Fixpoint utf8_encode (s : jsstring) : list N :=
  match s with
  | [] => []
  | c :: t =>
      if is_high_surrogate c then
        match t with
        | d :: u =>
            if is_low_surrogate d
            then utf8_of_code_point (65536 + (c - 55296) * 1024 + (d - 56320))%N
                   ++ utf8_encode u
            else utf8_of_code_point 65533 ++ utf8_encode t
        | [] => utf8_of_code_point 65533
        end
      else if is_low_surrogate c then utf8_of_code_point 65533 ++ utf8_encode t
      else utf8_of_code_point c ++ utf8_encode t
  end.

Module Sha256.

Definition w32 (x : Z) : Z := x mod 2 ^ 32.
Definition add32 (x y : Z) : Z := w32 (x + y).
Definition rotr (n x : Z) : Z :=
  Z.lor (Z.shiftr x n) (w32 (Z.shiftl x (32 - n))).
Definition not32 (x : Z) : Z := 2 ^ 32 - 1 - x.

Definition Ch (x y z : Z) : Z := Z.lxor (Z.land x y) (Z.land (not32 x) z).
Definition Maj (x y z : Z) : Z :=
  Z.lxor (Z.lxor (Z.land x y) (Z.land x z)) (Z.land y z).
Definition Sigma0 (x : Z) : Z :=
  Z.lxor (Z.lxor (rotr 2 x) (rotr 13 x)) (rotr 22 x).
Definition Sigma1 (x : Z) : Z :=
  Z.lxor (Z.lxor (rotr 6 x) (rotr 11 x)) (rotr 25 x).
Definition sigma0 (x : Z) : Z :=
  Z.lxor (Z.lxor (rotr 7 x) (rotr 18 x)) (Z.shiftr x 3).
Definition sigma1 (x : Z) : Z :=
  Z.lxor (Z.lxor (rotr 17 x) (rotr 19 x)) (Z.shiftr x 10).

(** The primes below [n] from 2 on, by trial division. *)
Definition is_prime (p : Z) : bool :=
  forallb (fun d => negb (p mod d =? 0)) (List.map Z.of_nat (seq 2 (Z.to_nat p - 2))).
Definition primes_below (n : nat) : list Z :=
  List.filter is_prime (List.map Z.of_nat (seq 2 (n - 2))).

(** The integer cube root of a number below [2^108], bit by bit. *)
Definition icbrt (n : Z) : Z :=
  fold_left (fun r b => if (r + 2 ^ b) ^ 3 <=? n then r + 2 ^ b else r)
    (List.map Z.of_nat (rev (seq 0 36))) 0.

(** The round constants: the first 32 bits of the fractional parts of the
    cube roots of the first 64 primes. *)
Definition K : list Z :=
  Eval vm_compute in
    List.map (fun p => w32 (icbrt (p * 2 ^ 96))) (primes_below 312).

(** The eight working words. *)
Record hstate : Type := HState {
  ha : Z; hb : Z; hc : Z; hd : Z; he : Z; hf : Z; hg : Z; hh : Z
}.

(** The initial hash value: the first 32 bits of the fractional parts of
    the square roots of the first 8 primes. *)
Definition H0 : hstate :=
  Eval vm_compute in
    let r := fun p => w32 (Z.sqrt (p * 2 ^ 64)) in
    HState (r 2) (r 3) (r 5) (r 7) (r 11) (r 13) (r 17) (r 19).

(** The padded message: a [0x80] byte, zeros up to 56 modulo 64, and the
    length in bits on eight bytes. *)
Definition pad (msg : list Z) : list Z :=
  let len := Z.of_nat (length msg) in
  let zeros := Z.to_nat ((55 - len) mod 64) in
  msg ++ [128] ++ repeat 0 zeros
      ++ List.map (fun i => (8 * len / 2 ^ (8 * i)) mod 256) [7; 6; 5; 4; 3; 2; 1; 0].

(** Big-endian words of a byte string whose length is a multiple of 4. *)
Fixpoint words_of (bytes : list Z) : list Z :=
  match bytes with
  | a :: b :: c :: d :: t =>
      (a * 2 ^ 24 + b * 2 ^ 16 + c * 2 ^ 8 + d) :: words_of t
  | _ => []
  end.

(** The message schedule, last word first: [n] more words after [w]. *)
Fixpoint schedule (n : nat) (w : list Z) : list Z :=
  match n with
  | O => w
  | S k =>
      let x :=
        add32 (add32 (sigma1 (nth 1 w 0)) (nth 6 w 0))
              (add32 (sigma0 (nth 14 w 0)) (nth 15 w 0)) in
      schedule k (x :: w)
  end.

Definition round (s : hstate) (kw : Z * Z) : hstate :=
  let t1 := add32 (add32 (add32 (hh s) (Sigma1 (he s)))
                         (add32 (Ch (he s) (hf s) (hg s)) (fst kw)))
                  (snd kw) in
  let t2 := add32 (Sigma0 (ha s)) (Maj (ha s) (hb s) (hc s)) in
  HState (add32 t1 t2) (ha s) (hb s) (hc s) (add32 (hd s) t1)
         (he s) (hf s) (hg s).

Definition compress (s : hstate) (block : list Z) : hstate :=
  let w := rev (schedule 48 (rev block)) in
  let r := fold_left round (combine K w) s in
  HState (add32 (ha s) (ha r)) (add32 (hb s) (hb r)) (add32 (hc s) (hc r))
         (add32 (hd s) (hd r)) (add32 (he s) (he r)) (add32 (hf s) (hf r))
         (add32 (hg s) (hg r)) (add32 (hh s) (hh r)).

(** The blocks of sixteen words. *)
Fixpoint blocks (fuel : nat) (w : list Z) : list (list Z) :=
  match fuel with
  | O => []
  | S f =>
      match w with
      | [] => []
      | _ => firstn 16 w :: blocks f (skipn 16 w)
      end
  end.

Definition word_bytes (x : Z) : list N :=
  List.map (fun i => Z.to_N ((x / 2 ^ (8 * i)) mod 256)) [3; 2; 1; 0].

Definition digest_bytes (s : hstate) : list N :=
  word_bytes (ha s) ++ word_bytes (hb s) ++ word_bytes (hc s)
  ++ word_bytes (hd s) ++ word_bytes (he s) ++ word_bytes (hf s)
  ++ word_bytes (hg s) ++ word_bytes (hh s).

■ **What to produce**
Which lines in the records above include the word "fractional"? Copy them out.

■ **Reply to the task**
(** The round constants: the first 32 bits of the fractional parts of the
(** The initial hash value: the first 32 bits of the fractional parts of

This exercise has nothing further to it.